Nisu (Finnish coffee bread)

My husband is Finnish and very proud of this fact. His grandfather was a first generation Finnish American who grew up in Gloucester, MA, a town with a large Finnish population. Back as far as when we were dating, he has talked about the wonder that is nisu, a traditional Finnish coffee bread. He soon insited that I learn how to make it and even gave me his mother's recipe as a not-so-subtle prod. There is still a Finnish bakery in Gloucester where his grandparents used to buy their nisu on the weekends and apparently this is the standard to which I was warned that my attempts would be scrutinized (no pressure!).

I have been trying occasionally for the past several years to make an acceptable nisu and for this most recent attempt, I was determined to combine all of the things that I had done wrong in the past and create the famous "bakery nisu" of my husband's childhood. Judging by his reaction, I'm apparently getting there, as this has been by far my best attempt ever. This bread is a labor of love, and is more involved than any other bread I make, but hey, it got a pretty great reaction from my husband, so I think it's well worth it!


3 3/4 cups bread flour
1 egg
4 tbls butter (softened)
2 1/2 tbls sugar + more for sprinkling
2 tsp cardamom + more for sprinkling
1 1/2 tsp salt
1 cup warm water
1 tbls milk
1 egg

Combine 1 tablespoon of sugar with the yeast, and add warm water. Stir to dissolve and let the yeast and sugar bloom together for about 5 minutes. Meanwhile, combine all of the other bread ingredients (except 1 tbls butter) in a stand mixer with the dough hook attachment and mix to combine. Slowly add the proofed yeast mixture and stir until combined, adding warm water and/or sprinkles of flour until the dough comes together and has a smooth consistency. Separate into three even portions and roll into ropes. Rub each rope with remaining tablespoon of butter and sprinkle with a little more sugar and cardamom. Braid the ropes as tightly as possible and place the bread onto a baking sheet. Cover lightly with plastic and leave in a warm place to rise for about 1 hour.
Preheat oven to 350 degrees. Bake for 30 minutes, or until almost golden. Remove from oven and brush with the beaten egg and milk mixture. Sprinkle with even more sugar and cardamom (my husband likes it sweet!). Put back in the oven and bake another 5-10 minutes or until golden brown. Transfer to a wire rack to cool.

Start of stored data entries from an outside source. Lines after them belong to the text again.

(** Acme points its subscription at a new URL: the four failures, the
    status, the team and the creator stay. *)
Lemma update_frame_witness :
  (Sample.update Sample.ctx_acme (Sample.retarget_request "wh_a") Sample.busy).1
    = Return ("wh_a"%string,
              update_data (Sample.retarget_accepted "wh_a") None
                (Sample.hook 7 ACTIVE 4) (Sample.hook 7 ACTIVE 4))
  ∧ ∃ w,
      webhook Sample.busy !! "wh_a" = Some w
      ∧ Webhook.status w = ACTIVE
      ∧ Webhook.consecutiveFailures w = 4
      ∧ Webhook.teamId w = 7
      ∧ Webhook.createdByUserId w = 1.
Proof.
  assert (Sample.update Sample.ctx_acme (Sample.retarget_request "wh_a") Sample.busy
          = (Return ("wh_a"%string,
                     update_data (Sample.retarget_accepted "wh_a") None
                       (Sample.hook 7 ACTIVE 4) (Sample.hook 7 ACTIVE 4)),
             (Sample.update Sample.ctx_acme (Sample.retarget_request "wh_a")
                Sample.busy).2))
    as Hrun by (vm_compute; reflexivity).
  split; [exact (f_equal fst Hrun) |].
  destruct (update_frame Sample.isUrl Sample.WEBHOOK_EVENT_TYPES
              Sample.generateSecret_draw Sample.ctx_acme _ Sample.busy _ _ Hrun)
    as (w & Hw & _ & _ & Hstatus & Hcount & Hteam & Huser & _).
  exists w. split; [exact Hw |].
  repeat split; symmetry; assumption.
Defined.

(** Acme tries to pause the hobby team's subscription: NOT_FOUND, and
    the store is the same. *)
Lemma failure_changes_nothing_witness :
  SampleApp.run Sample.ctx_acme (SetStatus (Sample.status_request "wh_h" "PAUSED")) Sample.busy
    = (Throw (TRPCError NOT_FOUND "Webhook not found"), Sample.busy)
  ∧ Sample.busy = Sample.busy.
Proof.
  assert (SampleApp.run Sample.ctx_acme (SetStatus (Sample.status_request "wh_h" "PAUSED"))
            Sample.busy
          = (Throw (TRPCError NOT_FOUND "Webhook not found"), Sample.busy))
    as Hrun by (vm_compute; reflexivity).
  split; [exact Hrun |].
  exact (proj1 (failure_changes_nothing Sample.isUrl Sample.WEBHOOK_EVENT_TYPES
                  Sample.generateSecret_draw 0 _ _ _ _ _ Hrun)).
Defined.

The result is a dense, almost cake-like sugar-glazed bread that goes exceptionally well with coffee. Enjoy plain or toasted with...even more butter and sugar!

Monday, May 11, 2009

Treviso Marmalade and Goat Cheese Crostini

This was another recipe from Wine Bar Food, which we've been cooking from every weekend since we got it, and it is so good, not to mention affordable...radiccio and a small package of (naturally lower fat) goat cheese. I used homemade green olive and basil bread that we had in the freezer, but the recipe calls for a plain french bread. Treviso is a variety of radiccio that is used all over Northern Italy, and is abundant at the Rialto Markets in Venice (where we fell in love with it). It's been impossible to find here, but that could be because we live in the sticks of NH. At any rate, the regular round heads of radiccio that are available in our grocery store taste similar enough with a bitter bite and gorgeous purple color.

When we were making this, the smell of the balsamic vinegar for the first few minutes after adding it to the wilted radiccio was almost enough to make me sick, and definitely had me nervous about this snack, but it mellowed out and the final product was delicously sweet with just enough bitterness left.

Treviso Marmalade & Goat Cheese Crostini
Adapted from Wine Bar Food

2 heads of treviso (or round radiccio)
2 tablespoons extra virgin olive oil
2 tablespoons sugar
1/2 cup balsamic vinegar
16 slices of bagette
6 ounzes goat cheese (softened to room temperature)
Fresh basil (optional)

If using the round radiccio, cut each head in quarters and remove the tough stem. Coarsly chop the leaves. Heat olive oil in medium pan over medium heat. Add the radiccio and cook until wilted, stirring frequently (about 5-6 minutes). Stir in the vinegar and sugar, reduce the heat to medium-low and cook until all of the vinegar is evaporated and the mixture has reduced to a jammy consistency, cool to room temperature.

Meanwhile slice the bagette and broil 1-2 minutes on each side until brown. Divide the goat cheese evenly between the slices and spread to cover the toast. Top each crostini with a equal amount of the marmalade and serve, topped with fresh basil if you have it.